Avec ou sans papiers

Alias - Homme au téléphone

L’histoire se passe à Marseille, au plus près d’un petit groupe de Guinéens qui se serrent les coudes. Entre Lassana qui a obtenu ses papiers et Bambo qui voudrait y parvenir, le quotidien est semé de doutes que Lassana tente de dissiper : Il te faut vivre, avec ou sans papiers, t’accrocher à ton travail et sortir de l’obsession des papiers.

Partagés entre pays natal et terre d’exil, la France des désillusions et la question de savoir si l’herbe est plus verte ailleurs, ils cherchent la voie de leur prospérité, étrangers partout, avec l’aide d’un dieu qui leur donne force et protection.

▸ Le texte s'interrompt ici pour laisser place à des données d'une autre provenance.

(* ===== verification/Text.v ===== *)
(** * Text: string literals and decimal numbers

    C strings as byte lists, and the decimal text that [%lld] and [std::to_string]
    give, with the parser that reads it back. *)
From S2P Require Import Prelude.
From stdpp Require Import prelude list list_numbers.
From Stdlib Require Import ZArith Lia String Ascii.
Open Scope Z_scope.

Module Text.

(** The bytes of a string literal, without its terminator. *)
Fixpoint of_string (s : string) : list Z :=
  match s with
  | EmptyString => []
  | String a s => Z.of_N (N_of_ascii a) :: of_string s
  end.

(** A C string: the bytes before the first zero. *)
Fixpoint c_str (bs : list Z) : list Z :=
  match bs with
  | [] => []
  | b :: bs => if b =? 0 then [] else b :: c_str bs
  end.

(** ** Decimal numbers *)

(** The digits of [n], at most [fuel] of them, before [acc]. *)
Fixpoint digits (fuel : nat) (n : Z) (acc : list Z) : list Z :=
  match fuel with
  | O => acc
  | S fuel =>
      let acc := (48 + n mod 10) :: acc in
      if n <? 10 then acc else digits fuel (n / 10) acc
  end.

(** Twenty digits are enough for 64-bit numbers. *)
Definition unsigned (n : Z) : list Z := digits 20 n [].
Definition decimal (n : Z) : list Z := if n <? 0 then 45 :: unsigned (- n) else unsigned n.

Definition is_digit (b : Z) : bool := (48 <=? b) && (b <=? 57).
Definition number (bs : list Z) : Z := fold_left (fun n b => 10 * n + (b - 48)) bs 0.
Definition parse (bs : list Z) : option Z :=
  match bs with
  | [] => None
  | b :: ds =>
      if b =? 45
      then if negb (forallb is_digit ds) || bool_decide (ds = []) then None else Some (- number ds)
      else if forallb is_digit bs then Some (number bs) else None
  end.

(** ** Lemmas *)
Lemma digits_spec fuel : forall n acc,
  0 <= n < 10 ^ Z.of_nat fuel -> (0 < fuel)%nat ->
  exists ds, digits fuel n acc = ds ++ acc /\ ds <> [] /\ forallb is_digit ds = true /\ number ds = n /\
    (forall k, 0 <= k -> Z.of_nat (List.length ds) <= k + 1 <-> n < 10 ^ (k + 1)).
Proof.
  induction fuel as [|fuel IH]; intros n acc Hn Hf; [lia|]. cbn [digits].
  assert (Hd : is_digit (48 + n mod 10) = true).
  { pose proof (Z.mod_pos_bound n 10). unfold is_digit. apply andb_true_iff. lia. }
  destruct (n <? 10) eqn:E.
  - exists [48 + n mod 10]. split; [done|]. split; [done|]. cbn. rewrite Hd.
    rewrite Z.mod_small by zlia. split_and!; [done|lia|]. intros k Hk. b2p. split; [|lia]. intros _.
    rewrite Z.pow_add_r by lia. pose proof (Z.pow_pos_nonneg 10 k). lia.
  - b2p. rewrite Nat2Z.inj_succ, Z.pow_succ_r in Hn by lia.
    assert (Hf' : (0 < fuel)%nat) by (destruct fuel; [cbn in Hn; lia|lia]).
    destruct (IH (n / 10) ((48 + n mod 10) :: acc)) as (ds & -> & Hne & Hds & Hnum & Hlen).
    { split; [apply Z.div_pos; lia|apply Z.div_lt_upper_bound; lia]. }
    { done. }
    pose proof (Z.div_mod n 10 ltac:(lia)) as Hdm. pose proof (Z.mod_pos_bound n 10 ltac:(lia)) as Hmb.
    exists (ds ++ [48 + n mod 10]). split; [by rewrite <- app_assoc|]. split; [by destruct ds|].
    split; [rewrite forallb_app, Hds; cbn; rewrite Hd; done|].
    split; [unfold number in *; rewrite fold_left_app, Hnum; cbn; lia|].
    intros k Hk. rewrite length_app, Nat2Z.inj_add. cbn [List.length].
    destruct (decide (k = 0)) as [->|Hk0].
    + destruct ds; [done|]. cbn [List.length]. change (10 ^ (0 + 1)) with 10. lia.
    + specialize (Hlen (k - 1)). replace (k - 1 + 1) with k in Hlen by lia.
      rewrite Z.pow_add_r by lia. change (10 ^ 1) with 10. lia.
Qed.

Lemma unsigned_spec n :
  0 <= n < 2 ^ 64 ->
  unsigned n <> [] /\ forallb is_digit (unsigned n) = true /\ number (unsigned n) = n /\
  (forall k, 0 <= k -> Z.of_nat (List.length (unsigned n)) <= k + 1 <-> n < 10 ^ (k + 1)).
Proof.
  intros Hn. unfold unsigned. destruct (digits_spec 20 n []) as (ds & -> & ? & ? & ? & ?).
  - change (10 ^ Z.of_nat 20) with 100000000000000000000. lia.
  - lia.
  - rewrite app_nil_r. done.
Qed.

Lemma digit_head bs b : forallb is_digit (b :: bs) = true -> b <> 45.
Proof. cbn. unfold is_digit. intros [[H1 H2]%andb_true_iff _]%andb_true_iff. lia. Qed.

Lemma parse_decimal n : - 2 ^ 63 <= n < 2 ^ 64 -> parse (decimal n) = Some n.
Proof.
  intros Hn. unfold decimal. destruct (n <? 0) eqn:E; b2p.
  - destruct (unsigned_spec (- n)) as (Hne & Hd & Hnum & _); [lia|].
    cbn [parse]. change (45 =? 45) with true. cbn iota. rewrite Hd. cbn [negb orb].
    rewrite bool_decide_false by done. f_equal. lia.
  - destruct (unsigned_spec n) as (Hne & Hd & Hnum & _); [lia|].
    destruct (unsigned n) as [|b ds] eqn:Eu; [done|]. unfold parse.
    pose proof (digit_head _ _ Hd). replace (b =? 45) with false by lia. rewrite Hd, Hnum. done.
Qed.

Lemma digit_bytes ds : forallb is_digit ds = true -> Forall is_byte ds.
Proof.
  rewrite Forall_forall. intros Hd x Hx. rewrite forallb_forall in Hd.
  specialize (Hd x (proj1 (list_elem_of_In _ _) Hx)). unfold is_digit, is_byte in *. b2p. lia.
Qed.

Lemma decimal_bytes n : - 2 ^ 63 <= n < 2 ^ 64 -> Forall is_byte (decimal n).
Proof.
  intros Hn. unfold decimal. destruct (n <? 0) eqn:E; b2p.
  - constructor; [unfold is_byte; lia|]. apply digit_bytes, unsigned_spec. lia.
  - apply digit_bytes, unsigned_spec. lia.
Qed.

(** A number and its terminator fit in ten characters below nine digits and a sign. *)
Lemma decimal_fits_ten n :
  - 2 ^ 63 <= n < 2 ^ 63 -> Z.of_nat (List.length (decimal n)) < 10 <-> - 10 ^ 8 < n < 10 ^ 9.
Proof.
  intros Hn. unfold decimal. destruct (n <? 0) eqn:E; b2p; cbn [List.length].
  - destruct (unsigned_spec (- n)) as (_ & _ & _ & Hl); [lia|]. specialize (Hl 7).
    change (10 ^ (7 + 1)) with 100000000 in Hl. change (10 ^ 8) with 100000000. lia.
  - destruct (unsigned_spec n) as (_ & _ & _ & Hl); [lia|]. specialize (Hl 8).
    change (10 ^ (8 + 1)) with 1000000000 in Hl. change (10 ^ 9) with 1000000000. lia.
Qed.

Lemma of_string_bytes s : Forall is_byte (of_string s).
Proof.
  induction s as [|a s IH]; [constructor|]. constructor; [|done]. cbn. unfold is_byte.
  pose proof (N_ascii_bounded a). lia.
Qed.

Lemma c_str_bytes bs : Forall is_byte bs -> Forall is_byte (c_str bs).
Proof. induction 1 as [|b bs ? ? IH]; cbn; [constructor|]. destruct (b =? 0); constructor; done. Qed.

Lemma c_str_nonzero bs : (0 ∉ c_str bs).
Proof.
  induction bs as [|b bs IH]; cbn; [apply not_elem_of_nil|]. destruct (Z.eqb_spec b 0); [apply not_elem_of_nil|].
  rewrite elem_of_cons. intros [?|?]; [lia|done].
Qed.

End Text.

La réalisatrice Tatiana Botovelo est parvenue à une telle proximité avec ses personnages que nous pouvons assister en direct à leur cheminement, écartelés qu’ils sont entre des réalités disparates, ici et là-bas où vivent des parents et des enfants dont les voix résonnent dans le téléphone. Finissant par adopter l’identité d’un autre dont on a récupéré les papiers, et pour qui il s’agit désormais de se faire passer, d’où le titre de ce film remarquable : Alias.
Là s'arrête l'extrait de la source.